▶ Problem details: Return the following from the records below: each line, word for word, starting with the line that contains "apply elem_of_app; auto." and going on through the line that contains "-- by rewrite", with nothing outside that range.

[Data items]
Lemma run_jobs_spec organism fasta_files temp_files :
  ∀ jobs w r w',
    run_jobs system organism jobs fasta_files temp_files w = (r, w') →
    (r = Ok () ∧ trace w' = trace w ++ ok_runs organism jobs) ∨
    (∃ k fasta temp st removed,
        jobs !! k = Some (fasta, temp) ∧ st ≠ 0%Z ∧
        r = Raise (SystemExit st) ∧
        trace w' = trace w ++ ok_runs organism (take k jobs)
                   ++ EvSystem (command organism fasta temp) st
                      :: (EvRemove <$> removed)
                   ++ [EvStderr (failure_message st (command organism fasta temp) +:+ nl)] ∧
        removed ⊆ fasta_files ++ temp_files ∧
        ∀ p, p ∈ fasta_files ++ temp_files → fs w' !! p = None).
Proof.
  induction jobs as [|[fasta temp] rest IH]; intros w r w'; cbn [run_jobs].
  - intros [= <- <-]. left. by rewrite app_nil_r.
  - rewrite bind_run. unfold os_system at 1.
    destruct (system (command organism fasta temp) (fs w)) as [st fs1].
    set (w1 := World _ _). case_bool_decide as Hst.
    + destruct (clean_up_spec fasta_files w1) as (w2 & rm1 & Hc1 & Hfs1 & Htr1 & Hsub1).
      destruct (clean_up_spec temp_files w2) as (w3 & rm2 & Hc2 & Hfs2 & Htr2 & Hsub2).
      rewrite bind_run, Hc1, bind_run, Hc2. unfold stop_err, stderr_write, raise.
      rewrite bind_run. intros [= <- <-]. right.
      exists 0, fasta, temp, st, (rm1 ++ rm2). split; [done|]. split; [done|].
      split; [done|]. split; [|split].
      * cbn [trace]. rewrite Htr2, Htr1. subst w1. cbn [trace take ok_runs fmap list_fmap].
        rewrite fmap_app, <- !app_assoc. done.
      * intros x [?|?]%elem_of_app; apply elem_of_app; auto.
      * intros p Hp. cbn [fs]. rewrite Hfs2, Hfs1.
        apply elem_of_app in Hp as [Hp|Hp].
        -- rewrite (bool_decide_eq_true_2 _ Hp). by destruct (bool_decide _).
        -- by rewrite (bool_decide_eq_true_2 _ Hp).
    + assert (st = 0%Z) as -> by (destruct (decide (st = 0%Z)); [done|by destruct Hst]).
      intros [[-> Htr] | (k & f & t & st & removed & Hk & Hne & -> & Htr & Hsub & Hfs)]%IH.
      * left. split; [done|]. rewrite Htr. subst w1. cbn [trace].
        by rewrite <- app_assoc.
      * right. exists (S k), f, t, st, removed. split; [done|]. split; [done|].
        split; [done|]. split; [|done]. rewrite Htr. subst w1. cbn [trace].
        by rewrite <- app_assoc.
Qed.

▶ Solution to this exercise:
      * intros x [?|?]%elem_of_app; apply elem_of_app; auto.
      * intros p Hp. cbn [fs]. rewrite Hfs2, Hfs1.
        apply elem_of_app in Hp as [Hp|Hp].
        -- rewrite (bool_decide_eq_true_2 _ Hp). by destruct (bool_decide _).
        -- by rewrite (bool_decide_eq_true_2 _ Hp).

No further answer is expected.